### Single Class Bounding Box Regression
Ref - https://www.pyimagesearch.com/2020/10/05/object-detection-bounding-box-regression-with-keras-tensorflow-and-deep-learning/

In [1]:
import cv2
import numpy as np
import os

from matplotlib import pyplot as plt
from sklearn.model_selection import train_test_split

from tensorflow.keras.applications import VGG16
from tensorflow.keras.models import Model
from tensorflow.keras.layers import Input, Flatten, Dense
from tensorflow.keras.optimizers import Adam
from tensorflow.keras.preprocessing.image import img_to_array, load_img

### Parameter

In [2]:
SEED = 1

In [3]:
# Data (Train)
DATA_PATH = 'data'
IMG_DATA_PATH = os.path.join(DATA_PATH, 'images')
ANN_DATA_PATH = os.path.join(DATA_PATH, 'airplanes.csv')

In [43]:
# Data (Test)
IMG_PATH = 'image_0262.jpg'

In [5]:
# Train Model
LR = 1e-4
EPOCHS = 20
BATCH_SIZE = 32
INPUT_SHAPE = (224, 224, 3)
VAL_PERC = 0.1

In [6]:
# Output
OUT_PATH = 'out'
OUT_MODEL_PATH = os.path.join(OUT_PATH, 'detector.h5')

### Load Data

In [20]:
# Load Annotation Data
# List of (Filename, x0, y0, x1, y1)
ann_rows = open(ANN_DATA_PATH).read().strip().split('\n')

In [21]:
# Load Image Data
data, targets = [], []
for row in ann_rows:
    # Extract filename and bounding box
    (filename, x0, y0, x1, y1) = row.split(',')

    # Read Image
    img = cv2.imread(os.path.join(IMG_DATA_PATH, filename))

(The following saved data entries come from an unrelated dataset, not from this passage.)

(* ===== verification/Schema.v ===== *)
(** Schemas, row validation and sequences ([bytedb-core/src/tuple/schema.rs] and
    [Tuple::validate] of [tuple.rs]). *)
From S2P Require Import Prelude ByteOrder Value.
Import Value.

Module Schema.

Section schema.
Context {J : Type}.

Record Column : Type := mkColumn {
  col_name : string;
  col_data_type : DataType;
  nullable : bool;
  primary_key : bool;
  unique : bool;
  auto_increment : bool;
  col_default : option (Value J);
  max_length : option Z
}.

Definition column_new (name : string) (data_type : DataType) : Column :=
  mkColumn name data_type true false false false None None.

Definition not_null (c : Column) : Column :=
  mkColumn (col_name c) (col_data_type c) false (primary_key c) (unique c) (auto_increment c)
    (col_default c) (max_length c).

Definition with_primary_key (c : Column) : Column :=
  mkColumn (col_name c) (col_data_type c) false true (unique c) (auto_increment c)
    (col_default c) (max_length c).

Definition with_unique (c : Column) : Column :=
  mkColumn (col_name c) (col_data_type c) (nullable c) (primary_key c) true (auto_increment c)
    (col_default c) (max_length c).

Definition with_auto_increment (c : Column) : Column :=
  mkColumn (col_name c) (col_data_type c) (nullable c) (primary_key c) (unique c) true
    (col_default c) (max_length c).

Definition with_default (c : Column) (v : Value J) : Column :=
  mkColumn (col_name c) (col_data_type c) (nullable c) (primary_key c) (unique c) (auto_increment c)
    (Some v) (max_length c).

Definition with_max_length (c : Column) (len : Z) : Column :=
  mkColumn (col_name c) (col_data_type c) (nullable c) (primary_key c) (unique c) (auto_increment c)
    (col_default c) (Some len).

Inductive FkAction : Type := Restrict | Cascade | SetNull.

Record ForeignKey : Type := mkFk {
  fk_columns : list string;
  ref_table : string;
  ref_columns : list string;
  on_delete : FkAction;
  on_update : FkAction
}.

Record Schema : Type := mkSchema {
  columns : list Column;
  table_name : string;
  check_constraints : list string;
  foreign_keys : list ForeignKey;
  column_map : gmap string nat
}.

(** [columns.iter().enumerate().map(..).collect::<HashMap<_, _>>()]: a later
    column of the same name overwrites an earlier one. *)
Definition collect_map (cols : list Column) : gmap string nat :=
  foldl (λ m ic, <[col_name ic.2 := ic.1]> m) ∅ (imap (λ i c, (i, c)) cols).

Definition new (name : string) (cols : list Column) : Schema :=
  mkSchema cols name [] [] (collect_map cols).

Definition column_index (s : Schema) (name : string) : option nat := column_map s !! name.

(** The [None] inside is the panic of [&self.columns[i]]. *)
Definition column (s : Schema) (name : string) : option (option Column) :=
  match column_map s !! name with
  | None => Some None
  | Some i => c ← columns s !! i; Some (Some c)
  end.

(** The positions of the columns that satisfy [p]. *)
Definition positions (p : Column → bool) (cols : list Column) : list nat :=
  fst <$> filter (λ ic, p ic.2 = true) (imap (λ i c, (i, c)) cols).

Definition primary_key_columns (s : Schema) : list nat := positions primary_key (columns s).

Definition unique_columns (s : Schema) : list nat :=
  positions (λ c, unique c && negb (primary_key c)) (columns s).

Definition num_columns (s : Schema) : nat := length (columns s).

Definition column_names (s : Schema) : list string := col_name <$> columns s.

(** ** [Tuple::validate] *)

Definition validate_one (v : Value J) (col : Column) : result unit :=
  if is_null v then
    if nullable col then Ok tt
    else Err (TypeMismatch ("non-null " +:+ DataType_to_string (col_data_type col)) "NULL")
  else
    match data_type v with
    | Some t =>
        if bool_decide (t ≠ col_data_type col) then
          Err (TypeMismatch (DataType_to_string (col_data_type col)) (DataType_to_string t))
        else
          match max_length col, v with
          | Some m, Bytes b => if m <? zlen b then Err (ValueTooLarge (zlen b)) else Ok tt
          | _, _ => Ok tt
          end
    | None => Ok tt
    end.

(** The loop over [values.iter().zip(columns)]: the first error is returned. *)
Fixpoint validate_all (vs : list (Value J)) (cols : list Column) : result unit :=
  match vs, cols with
  | v :: vs', c :: cols' =>
      match validate_one v c with Ok _ => validate_all vs' cols' | Err e => Err e end
  | _, _ => Ok tt
  end.

Definition validate (vs : list (Value J)) (s : Schema) : result unit :=
  if bool_decide (length vs ≠ length (columns s)) then
    Err (TypeMismatch (pretty (length (columns s)) +:+ " columns") (pretty (length vs) +:+ " values"))
  else validate_all vs (columns s).

(** ** Facts *)

Lemma collect_map_lookup (cols : list Column) (k : nat) (m : gmap string nat) name :
  foldl (λ m ic, <[col_name ic.2 := ic.1]> m) m (imap (λ i c, (k + i, c)%nat) cols) !! name =
    match list_find (λ ic, col_name ic.2 = name) (reverse (imap (λ i c, (k + i, c)%nat) cols)) with
    | Some (_, (i, _)) => Some i
    | None => m !! name
    end.
Proof.
  revert m. induction cols as [|c cols IH] using rev_ind; intros m; [done|].
  rw imap_app foldl_app reverse_app. cbn [imap foldl]. rw reverse_singleton. cbn [app list_find].
  case_decide as Hn; cbn [fst snd] in Hn.
  - rw Hn lookup_insert_eq. done.
  - rw lookup_insert_ne; [done|]. rw IH. by destruct (list_find _ _) as [[? [? ?]]|].
Qed.

(** The name map points at the last column of that name. *)
Lemma column_index_spec name cols s (i : nat) :
  s = new name cols →
  ∀ n, column_index s n = Some i ↔
    ∃ c, cols !! i = Some c ∧ col_name c = n ∧ ∀ (j : nat) d, cols !! j = Some d → col_name d = n → (j ≤ i)%nat.
Proof.
  intros -> n. unfold column_index, new, collect_map. cbn [column_map].
  pose proof (collect_map_lookup cols 0 ∅ n) as Hl. cbn [plus] in Hl. rw Hl. clear Hl. rw lookup_empty.
  assert (∀ j d, imap (λ i c, (i, c)) cols !! j = Some d ↔ ∃ c, cols !! j = Some c ∧ d = (j, c)) as Him.
  { intros j d. rw list_lookup_imap. destruct (cols !! j); simpl; naive_solver. }
  destruct (list_find _ _) as [[r [k c]]|] eqn:Hf.
  - apply list_find_Some in Hf as (Hr & Hn & Hbefore). cbn [snd] in Hn.
    pose proof (lookup_lt_Some _ _ _ Hr) as Hlt. rw length_reverse length_imap in Hlt.
    rw reverse_lookup in Hr; [by rw length_imap|]. rw length_imap in Hr. apply Him in Hr as (c' & Hc & [= -> ->]).
    assert (∀ (j : nat) d, cols !! j = Some d → col_name d = n → (j ≤ length cols - S r)%nat) as Hmax.
    { intros j d Hj Hd. destruct (decide (j ≤ length cols - S r)%nat); [done|]. exfalso.
      pose proof (lookup_lt_Some _ _ _ Hj) as Hjl.
      apply (Hbefore (length cols - S j)%nat (j, d)); [|lia|done].
      rw reverse_lookup; [rw length_imap; lia|]. rw length_imap.
      replace (length cols - S (length cols - S j))%nat with j by lia. apply Him. by exists d. }
    split.
    + intros [= <-]. by exists c'.
    + intros (c & Hci & Hcn & Hlast). f_equal. specialize (Hlast _ c' Hc Hn). specialize (Hmax i c Hci Hcn). lia.
  - split; [done|]. intros (c & Hc & Hn & _). exfalso.
    apply list_find_None in Hf. rw Forall_forall in Hf. apply (Hf (i, c)); [|done].
    rw elem_of_reverse. apply list_elem_of_lookup. exists i. apply Him. by exists c.
Qed.

(** The name map of a schema built from its columns is right: a name maps to
    the position of the last column that has it, looking the column up never
    panics and gives that column, and a name that no column has is absent. *)
Theorem schema_columns name cols n :
  let s := new name cols in
  match column_index s n with
  | Some i =>
      ∃ c, cols !! i = Some c ∧ col_name c = n ∧ column s n = Some (Some c) ∧
        ∀ (j : nat) d, cols !! j = Some d → col_name d = n → (j ≤ i)%nat
  | None => n ∉ column_names s ∧ column s n = Some None
  end.
Proof.
  intros s. pose proof (λ i, column_index_spec name cols s i eq_refl n) as Hs.
  destruct (column_index s n) as [i|] eqn:Hi; unfold column; unfold column_index in Hi; rw Hi.
  - destruct (proj1 (Hs i) eq_refl) as (c & Hc & Hn & Hl). exists c. split_and!; [done|done| |done].
    unfold s, new. cbn [columns]. by rw Hc.
  - split; [|done]. unfold column_names, s, new. cbn [columns].
    intros (c & -> & (k & Hk)%list_elem_of_lookup)%list_elem_of_fmap.
    (* the last column of the name would be found *)
    assert (∃ i, ∃ c', cols !! i = Some c' ∧ col_name c' = col_name c ∧
              ∀ (j : nat) d, cols !! j = Some d → col_name d = col_name c → (j ≤ i)%nat) as (i & Hex).
    { clear -Hk. revert k Hk. induction cols as [|x l IH] using rev_ind; intros k Hk; [done|].
      destruct (decide (col_name x = col_name c)) as [Hx|Hx].
      - exists (length l), x. split_and!; [by apply list_lookup_middle|done|].
        intros j d Hj _. apply lookup_lt_Some in Hj. rw length_app in Hj. simpl in Hj. lia.
      - apply lookup_app_Some in Hk as [Hk|[_ Hk]].
        + destruct (IH k Hk) as (i & c' & Hi & Hn & Hl). exists i, c'. split_and!; [by apply lookup_app_l_Some|done|].
          intros j d [Hj|[_ Hj]]%lookup_app_Some Hd; [by apply (Hl j d)|].
          apply list_lookup_singleton_Some in Hj as [_ <-]. done.
        + apply list_lookup_singleton_Some in Hk as [_ <-]. done. }
    by apply (Hs i) in Hex.
Qed.

(** What a column accepts. *)
Definition accepts (c : Column) (v : Value J) : Prop :=
  (v = Null ∧ nullable c = true) ∨
  (data_type v = Some (col_data_type c) ∧
   ∀ m b, max_length c = Some m → v = Bytes b → zlen b ≤ m).

Lemma validate_one_ok v c : validate_one v c = Ok tt ↔ accepts c v.
Proof.
  unfold validate_one, accepts. destruct (is_null v) eqn:Hn.
  - destruct v; try done. simpl. destruct (nullable c); split; try done; [by left|naive_solver].
  - assert (v ≠ Null) as Hnn by (by intros ->).
    destruct (data_type v) as [t|] eqn:Ht; [|by destruct v].
    case_bool_decide as Hne; [split; naive_solver|]. subst t.
    destruct (max_length c) as [m|]; [|split; [intros _; right; split; naive_solver|done]].
    destruct v as [| | | | |b| | | | | |]; try (split; [intros _; right; split; naive_solver|done]).
    destruct (Z.ltb_spec m (zlen b)); split; try done.
    + intros [[? _]|[_ Hb]]; [done|]. specialize (Hb m b eq_refl eq_refl). lia.
    + intros _. right. split; [done|]. intros ? ? [= <-] [= <-]. done.
Qed.

Lemma validate_all_ok vs cols :
  length vs = length cols → validate_all vs cols = Ok tt ↔ Forall2 (λ v c, accepts c v) vs cols.
Proof.
  revert cols. induction vs as [|v vs IH]; intros [|c cols] [=]; [by split; constructor|]. cbn [validate_all].
  pose proof (validate_one_ok v c) as Hv. destruct (validate_one v c) as [[]|e].
  - rw IH; [done|]. rw Forall2_cons. naive_solver.
  - split; [done|]. rw Forall2_cons. naive_solver.
Qed.

(** [validate] accepts exactly the rows with one value per column where
    every value is NULL in a nullable column, or of the column's type and, for
    bytes, not longer than the column allows. *)
Theorem validate_accepts vs s :
  validate vs s = Ok tt ↔ Forall2 (λ v c, accepts c v) vs (columns s).
Proof.
  unfold validate. case_bool_decide as Hl.
  - split; [done|]. intros Hf%Forall2_length. done.
  - by apply validate_all_ok.
Qed.
End schema.

(** ** [SequenceGenerator] *)

(** [AtomicI64::fetch_add] wraps around. *)
Definition i64_wrap (z : Z) : Z := (z + 2 ^ 63) mod 2 ^ 64 - 2 ^ 63.

Definition seq_next (counter : Z) : Z * Z := (counter, i64_wrap (counter + 1)).

(** Without interference the exchange succeeds at once; [value + 1] panics on
    overflow. *)
Definition seq_observe (counter value : Z) : option Z :=
  if counter <=? value then
    if bool_decide (i64_ok (value + 1)) then Some (value + 1) else None
  else Some counter.

(** A run of [next] ([None]) and [observe v] ([Some v]); the trace records what
    [next] returned ([inl]) and what was observed ([inr]). *)
Fixpoint seq_run (counter : Z) (ops : list (option Z)) : option (list (Z + Z)) :=
  match ops with
  | [] => Some []
  | None :: ops' =>
      let '(v, c) := seq_next counter in tr ← seq_run c ops'; Some (inl v :: tr)
  | Some v :: ops' => c ← seq_observe counter v; tr ← seq_run c ops'; Some (inr v :: tr)
  end.

Definition event_val (e : Z + Z) : Z := match e with inl v => v | inr v => v end.

Lemma seq_run_above ops counter B :
  - 2 ^ 63 ≤ counter ≤ B → Forall (λ o, ∀ v, o = Some v → v < B) ops → B + zlen ops < 2 ^ 63 →
  ∃ tr, seq_run counter ops = Some tr ∧
    (∀ (j : nat) v, tr !! j = Some (inl v) → counter ≤ v) ∧
    ∀ (i j : nat) e v, (i < j)%nat → tr !! i = Some e → tr !! j = Some (inl v) → event_val e < v.
Proof.
  revert counter B. induction ops as [|o ops IH]; intros c B Hc Hf Hb; cbn [seq_run].
  { exists []. done. }
  apply Forall_cons in Hf as [Ho Hf]. rw zlen_cons in Hb. pose proof (zlen_nonneg ops).
  destruct o as [w|].
  - specialize (Ho w eq_refl). unfold seq_observe. destruct (Z.leb_spec c w).
    + rw bool_decide_true; [unfold i64_ok; lia|]. cbn [mbind option_bind].
      destruct (IH (w + 1) B) as (tr & -> & Hlo & Hinc); [lia|done|lia|]. cbn [mbind option_bind].
      eexists. split; [done|]. split.
      * intros [|j] v Hj; [done|]. specialize (Hlo j v Hj). lia.
      * intros [|i] [|j] e v Hij Hi Hj; try lia; simpl in *; [|by apply (Hinc i j e v); [lia|..]].
        simplify_eq. simpl. specialize (Hlo j v Hj). lia.
    + cbn [mbind option_bind]. destruct (IH c B) as (tr & -> & Hlo & Hinc); [lia|done|lia|]. cbn [mbind option_bind].
      eexists. split; [done|]. split.
      * intros [|j] v Hj; [done|]. by apply (Hlo j).
      * intros [|i] [|j] e v Hij Hi Hj; try lia; simpl in *; [|by apply (Hinc i j e v); [lia|..]].
        simplify_eq. simpl. specialize (Hlo j v Hj). lia.
  - cbn [seq_next]. assert (i64_wrap (c + 1) = c + 1) as ->.
    { unfold i64_wrap. rw Z.mod_small; lia. }
    destruct (IH (c + 1) (B + 1)) as (tr & -> & Hlo & Hinc); [lia| |lia|].
    { apply (Forall_impl _ _ _ Hf). intros o Hx v Hv. specialize (Hx v Hv). lia. }
    cbn [mbind option_bind]. eexists. split; [done|]. split.
    + intros [|j] v Hj; simpl in Hj; [simplify_eq; lia|]. specialize (Hlo j v Hj). lia.
    + intros [|i] [|j] e v Hij Hi Hj; try lia; simpl in *; [|by apply (Hinc i j e v); [lia|..]].
      simplify_eq. simpl. specialize (Hlo j v Hj). lia.
Qed.

(** A sequence never repeats: as long as the counter stays below the largest
    [i64], every value [next] returns is above all values returned or observed
    before. *)
Theorem sequence_increasing start ops B :
  - 2 ^ 63 ≤ start ≤ B → Forall (λ o, ∀ v, o = Some v → v < B) ops → B + zlen ops < 2 ^ 63 →
  ∃ tr, seq_run start ops = Some tr ∧
    ∀ (i j : nat) e v, (i < j)%nat → tr !! i = Some e → tr !! j = Some (inl v) → event_val e < v.
Proof. intros. destruct (seq_run_above ops start B) as (tr & ? & _ & ?); [done..|]. by exists tr. Qed.

Lemma sequence_increasing_witness :
  ∃ tr, seq_run 1 [None; Some 41; None; Some 3; None] = Some tr ∧
    ∀ (i j : nat) e v, (i < j)%nat → tr !! i = Some e → tr !! j = Some (inl v) → event_val e < v.
Proof.
  apply (sequence_increasing 1 _ 100); [lia| |done].
  repeat constructor; intros v Hv; simplify_eq; lia.
Defined.
End Schema.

    # Normalize bounding box
    h, w = img.shape[:2]
    x0_n, x1_n = float(x0) / w, float(x1) / w
    y0_n, y1_n = float(y0) / h, float(y1) / h

    # Preprocessing
    img_p = cv2.resize(img, INPUT_SHAPE[:2])

    # Append data
    data.append(img_p)
    targets.append((x0_n, y0_n, x1_n, y1_n))

In [44]:
# Load Test Data
img_test = cv2.imread(IMG_PATH)

# Preprocess Test Data
img_test_p = cv2.resize(img_test, INPUT_SHAPE[:2])
img_test_p = img_test_p.astype(np.float32) / 255.0
img_test_p = img_test_p[np.newaxis, ...]

### Preprocess Data

In [23]:
# Normalize
data = np.array(data, dtype=np.float32) / 255.0
targets = np.array(targets, dtype=np.float32)

### Split Data

In [25]:
split = train_test_split(data, targets, test_size=VAL_PERC, random_state=SEED)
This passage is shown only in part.